- [TASK INPUTS]
(* ===== verification/Bridge.v ===== *)
(** The bridge of [packages/core/src/matterbridge.ts]: server and aggregator nodes,
    their numbers and storage contexts, and the endpoints that plugins add and
    remove; with [helpers.ts] for the virtual devices. The plugin manager and the
    device manager are the components of their own files, on the bridge's state. *)
From S2P Require Import Prelude JsNumber JsValue JsMap Async Wait Validate Broadcast DeviceManager PluginManager.
From stdpp Require Import gmap.
#[local] Open Scope string_scope.

Module Bridge.
Import Broadcast Validate Wait.

(** ** State *)

Abbreviation object := (list (string * value)) (only parsing).
Abbreviation ref := nat (only parsing).

(** A [MatterbridgeEndpoint]: its plain properties, its device types by code, the
    device type list of its descriptor options, its cluster servers, the ids and
    numbers of its child endpoints, and its server node in mode server. *)
Record Device := mkDevice {
  isEndpoint : bool;
  fields : object;
  deviceTypes : list Z;
  deviceTypeList : option (list (Z * Z));
  clusters : list Z;
  childEndpoints : list (value * value);
  ownNode : option ref
}.

(** What a server node is created with. *)
Record NodeOptions := mkOptions { o_id : value; o_port : value; o_passcode : value; o_discriminator : value; o_info : object }.

(** A server node, or without options an aggregator; and the ids of its parts. *)
Record Node := mkNode { n_id : value; n_options : option NodeOptions; n_parts : list value }.

(** The properties of a plugin object that only the bridge uses. *)
Record Extra := mkExtra { aggregator : option ref; storageContext : option string; accessory : option ref }.

(** The part of the state that concerns matter.js. *)
Record Matter := mkMatter {
  nodes : gmap ref Node;
  serverNode : option ref;
  aggregatorNode : option ref;
  port : value; passcode : value; discriminator : value;
  storageService : bool;
  managers : list string;               (* the store ids with an open storage manager *)
  contexts : gmap string object;        (* the context persist of each store *)
  draws : nat                           (* random numbers drawn so far *)
}.

Record World := mkWorld {
  pm : PluginManager.World;
  extras : gmap ref Extra;
  devices : gmap ref Device;
  registry : jsmap value ref;           (* [_devices] of the device manager *)
  bridgeMode : value;
  matterbridgeVersion : string;
  osRelease : string;
  matter : Matter;
  subscriptions : list (ref * option nat * string * string)
}.

Definition noDevice : Device := mkDevice false [] [] None [] [] None.
Definition device (w : World) (r : ref) : Device := default noDevice (devices w !! r).
Definition dget (w : World) (r : ref) (k : string) : value := getField k (fields (device w r)).
Definition extra (w : World) (r : ref) : Extra := default (mkExtra None None None) (extras w !! r).
Definition node (w : World) (r : ref) : Node := default (mkNode Undefined None []) (nodes (matter w) !! r).
Definition pget (w : World) (r : ref) (k : string) : value := PluginManager.pget (pm w) r k.
Definition pluginNode (w : World) (r : ref) : option ref := PluginManager.serverNode (PluginManager.plugin (pm w) r).

Definition setPm (p : PluginManager.World) (w : World) : World :=
  mkWorld p (extras w) (devices w) (registry w) (bridgeMode w) (matterbridgeVersion w) (osRelease w) (matter w) (subscriptions w).
Definition setExtra (r : ref) (e : Extra) (w : World) : World :=
  mkWorld (pm w) (<[r := e]> (extras w)) (devices w) (registry w) (bridgeMode w) (matterbridgeVersion w) (osRelease w) (matter w)
    (subscriptions w).
Definition setDevice (r : ref) (d : Device) (w : World) : World :=
  mkWorld (pm w) (extras w) (<[r := d]> (devices w)) (registry w) (bridgeMode w) (matterbridgeVersion w) (osRelease w) (matter w)
    (subscriptions w).
Definition setRegistry (m : jsmap value ref) (w : World) : World :=
  mkWorld (pm w) (extras w) (devices w) m (bridgeMode w) (matterbridgeVersion w) (osRelease w) (matter w) (subscriptions w).
Definition setMatter (m : Matter) (w : World) : World :=
  mkWorld (pm w) (extras w) (devices w) (registry w) (bridgeMode w) (matterbridgeVersion w) (osRelease w) m (subscriptions w).
Definition addSubscriptions (l : list (ref * option nat * string * string)) (w : World) : World :=
  mkWorld (pm w) (extras w) (devices w) (registry w) (bridgeMode w) (matterbridgeVersion w) (osRelease w) (matter w)
    (subscriptions w ++ l)%list.

(** Assignments to properties of plugins and devices. *)
Definition pset (r : ref) (kvs : object) (w : World) : World := setPm (PluginManager.pset r kvs (pm w)) w.
Definition setPluginNode (r : ref) (n : option ref) (w : World) : World :=
  let p := PluginManager.plugin (pm w) r in
  setPm (PluginManager.setObject r
    (PluginManager.mkPlugin (PluginManager.fields p) (PluginManager.platform p) n (PluginManager.configJson p)) (pm w)) w.
Definition assigned (kvs : object) (d : Device) : Device :=
  mkDevice (isEndpoint d) (foldl (fun f kv => setField (fst kv) (snd kv) f) (fields d) kvs) (deviceTypes d)
    (deviceTypeList d) (clusters d) (childEndpoints d) (ownNode d).
Definition dset (r : ref) (kvs : object) (w : World) : World := setDevice r (assigned kvs (device w r)) w.
Definition setOwnNode (r : ref) (n : option ref) (w : World) : World :=
  let d := device w r in
  setDevice r (mkDevice (isEndpoint d) (fields d) (deviceTypes d) (deviceTypeList d) (clusters d) (childEndpoints d) n) w.

Definition setNodes (n : gmap ref Node) (m : Matter) : Matter :=
  mkMatter n (serverNode m) (aggregatorNode m) (port m) (passcode m) (discriminator m) (storageService m) (managers m)
    (contexts m) (draws m).
Definition setNumbers (p c d : value) (m : Matter) : Matter :=
  mkMatter (nodes m) (serverNode m) (aggregatorNode m) p c d (storageService m) (managers m) (contexts m) (draws m).
Definition setManagers (l : list string) (m : Matter) : Matter :=
  mkMatter (nodes m) (serverNode m) (aggregatorNode m) (port m) (passcode m) (discriminator m) (storageService m) l (contexts m)
    (draws m).
Definition setContext (s : string) (c : object) (m : Matter) : Matter :=
  mkMatter (nodes m) (serverNode m) (aggregatorNode m) (port m) (passcode m) (discriminator m) (storageService m) (managers m)
    (<[s := c]> (contexts m)) (draws m).
Definition setDraws (n : nat) (m : Matter) : Matter :=
  mkMatter (nodes m) (serverNode m) (aggregatorNode m) (port m) (passcode m) (discriminator m) (storageService m) (managers m)
    (contexts m) n.
Definition setMainNodes (s a : option ref) (m : Matter) : Matter :=
  mkMatter (nodes m) s a (port m) (passcode m) (discriminator m) (storageService m) (managers m) (contexts m) (draws m).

- [WHAT TO PRODUCE] Both the first line of the data above and the line with "(** A [MatterbridgeEndpoint]: its" must be included; please return exactly those lines and the ones between them.

- [EXPECTED OUTPUT]
(* ===== verification/Bridge.v ===== *)
(** The bridge of [packages/core/src/matterbridge.ts]: server and aggregator nodes,
    their numbers and storage contexts, and the endpoints that plugins add and
    remove; with [helpers.ts] for the virtual devices. The plugin manager and the
    device manager are the components of their own files, on the bridge's state. *)
From S2P Require Import Prelude JsNumber JsValue JsMap Async Wait Validate Broadcast DeviceManager PluginManager.
From stdpp Require Import gmap.
#[local] Open Scope string_scope.

Module Bridge.
Import Broadcast Validate Wait.

(** ** State *)

Abbreviation object := (list (string * value)) (only parsing).
Abbreviation ref := nat (only parsing).

(** A [MatterbridgeEndpoint]: its plain properties, its device types by code, the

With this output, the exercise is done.